> [What is expected] The listing below contains a span that opens with the line containing "k_itable s !! i = Some x /\ k_itable" and closes with the line containing "split; [done |]].". Return that span exactly.

> [Exercise inputs]
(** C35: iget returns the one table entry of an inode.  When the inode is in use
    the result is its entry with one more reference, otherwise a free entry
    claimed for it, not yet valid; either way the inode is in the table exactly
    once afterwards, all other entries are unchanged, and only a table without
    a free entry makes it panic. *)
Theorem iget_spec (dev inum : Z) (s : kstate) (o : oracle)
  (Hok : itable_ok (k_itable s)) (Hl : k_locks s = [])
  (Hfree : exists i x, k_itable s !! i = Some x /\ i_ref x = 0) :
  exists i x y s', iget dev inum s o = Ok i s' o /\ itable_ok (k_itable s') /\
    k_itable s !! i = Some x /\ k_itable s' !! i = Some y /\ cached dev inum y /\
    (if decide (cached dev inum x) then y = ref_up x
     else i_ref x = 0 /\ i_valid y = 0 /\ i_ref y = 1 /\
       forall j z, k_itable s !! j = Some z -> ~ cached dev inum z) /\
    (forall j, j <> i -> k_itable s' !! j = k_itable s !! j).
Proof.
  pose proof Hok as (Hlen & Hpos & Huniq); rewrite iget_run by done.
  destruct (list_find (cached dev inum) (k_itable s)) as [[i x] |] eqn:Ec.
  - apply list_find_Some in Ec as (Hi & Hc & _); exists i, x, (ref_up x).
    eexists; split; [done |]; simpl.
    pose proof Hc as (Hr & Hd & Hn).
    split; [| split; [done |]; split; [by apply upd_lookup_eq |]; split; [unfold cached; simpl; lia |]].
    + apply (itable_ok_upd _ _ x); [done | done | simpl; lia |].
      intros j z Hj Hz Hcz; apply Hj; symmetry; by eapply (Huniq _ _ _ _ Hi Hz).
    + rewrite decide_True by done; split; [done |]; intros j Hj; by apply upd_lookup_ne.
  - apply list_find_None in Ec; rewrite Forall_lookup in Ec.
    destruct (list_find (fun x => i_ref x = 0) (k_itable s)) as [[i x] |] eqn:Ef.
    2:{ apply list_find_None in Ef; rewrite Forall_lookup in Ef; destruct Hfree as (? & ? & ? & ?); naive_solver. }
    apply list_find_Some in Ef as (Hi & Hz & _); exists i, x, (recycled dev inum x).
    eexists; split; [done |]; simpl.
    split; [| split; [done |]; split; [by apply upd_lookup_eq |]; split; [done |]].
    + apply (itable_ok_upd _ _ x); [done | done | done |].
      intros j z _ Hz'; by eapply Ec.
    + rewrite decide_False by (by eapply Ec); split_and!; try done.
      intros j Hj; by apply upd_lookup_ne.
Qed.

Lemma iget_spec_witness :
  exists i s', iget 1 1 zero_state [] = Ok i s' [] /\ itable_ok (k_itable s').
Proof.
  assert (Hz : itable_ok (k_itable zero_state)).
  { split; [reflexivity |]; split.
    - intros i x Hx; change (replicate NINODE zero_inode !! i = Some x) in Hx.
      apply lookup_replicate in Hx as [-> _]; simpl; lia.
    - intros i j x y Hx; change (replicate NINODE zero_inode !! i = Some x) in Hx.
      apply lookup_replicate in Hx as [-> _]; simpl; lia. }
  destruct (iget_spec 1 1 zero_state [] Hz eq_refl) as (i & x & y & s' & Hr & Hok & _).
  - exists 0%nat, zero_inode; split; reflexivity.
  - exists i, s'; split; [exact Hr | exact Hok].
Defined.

==

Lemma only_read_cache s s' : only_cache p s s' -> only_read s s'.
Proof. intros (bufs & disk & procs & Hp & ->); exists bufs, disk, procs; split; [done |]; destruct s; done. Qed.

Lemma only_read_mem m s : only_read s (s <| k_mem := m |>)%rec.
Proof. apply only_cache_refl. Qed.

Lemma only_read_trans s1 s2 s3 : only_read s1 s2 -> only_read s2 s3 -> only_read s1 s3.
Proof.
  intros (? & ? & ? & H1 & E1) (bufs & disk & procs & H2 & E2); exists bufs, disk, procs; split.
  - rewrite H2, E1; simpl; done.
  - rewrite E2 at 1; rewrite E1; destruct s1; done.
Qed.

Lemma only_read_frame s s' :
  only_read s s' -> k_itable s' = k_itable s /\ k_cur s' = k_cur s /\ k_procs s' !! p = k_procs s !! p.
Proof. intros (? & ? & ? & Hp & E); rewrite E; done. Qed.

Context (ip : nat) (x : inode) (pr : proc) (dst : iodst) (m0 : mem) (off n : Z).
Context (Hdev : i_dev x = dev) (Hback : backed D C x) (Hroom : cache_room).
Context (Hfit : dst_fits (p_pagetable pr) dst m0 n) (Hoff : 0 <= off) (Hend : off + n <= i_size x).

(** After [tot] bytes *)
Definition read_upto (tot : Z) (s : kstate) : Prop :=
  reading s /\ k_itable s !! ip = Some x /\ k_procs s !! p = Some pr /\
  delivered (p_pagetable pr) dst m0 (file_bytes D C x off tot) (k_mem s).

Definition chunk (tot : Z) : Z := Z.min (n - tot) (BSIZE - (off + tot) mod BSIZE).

> [Reply]
    k_itable s !! i = Some x /\ k_itable s' !! i = Some y /\ cached dev inum y /\
    (if decide (cached dev inum x) then y = ref_up x
     else i_ref x = 0 /\ i_valid y = 0 /\ i_ref y = 1 /\
       forall j z, k_itable s !! j = Some z -> ~ cached dev inum z) /\
    (forall j, j <> i -> k_itable s' !! j = k_itable s !! j).
Proof.
  pose proof Hok as (Hlen & Hpos & Huniq); rewrite iget_run by done.
  destruct (list_find (cached dev inum) (k_itable s)) as [[i x] |] eqn:Ec.
  - apply list_find_Some in Ec as (Hi & Hc & _); exists i, x, (ref_up x).
    eexists; split; [done |]; simpl.
    pose proof Hc as (Hr & Hd & Hn).
    split; [| split; [done |]; split; [by apply upd_lookup_eq |]; split; [unfold cached; simpl; lia |]].
    + apply (itable_ok_upd _ _ x); [done | done | simpl; lia |].
      intros j z Hj Hz Hcz; apply Hj; symmetry; by eapply (Huniq _ _ _ _ Hi Hz).
    + rewrite decide_True by done; split; [done |]; intros j Hj; by apply upd_lookup_ne.
  - apply list_find_None in Ec; rewrite Forall_lookup in Ec.
    destruct (list_find (fun x => i_ref x = 0) (k_itable s)) as [[i x] |] eqn:Ef.
    2:{ apply list_find_None in Ef; rewrite Forall_lookup in Ef; destruct Hfree as (? & ? & ? & ?); naive_solver. }
    apply list_find_Some in Ef as (Hi & Hz & _); exists i, x, (recycled dev inum x).
    eexists; split; [done |]; simpl.
    split; [| split; [done |]; split; [by apply upd_lookup_eq |]; split; [done |]].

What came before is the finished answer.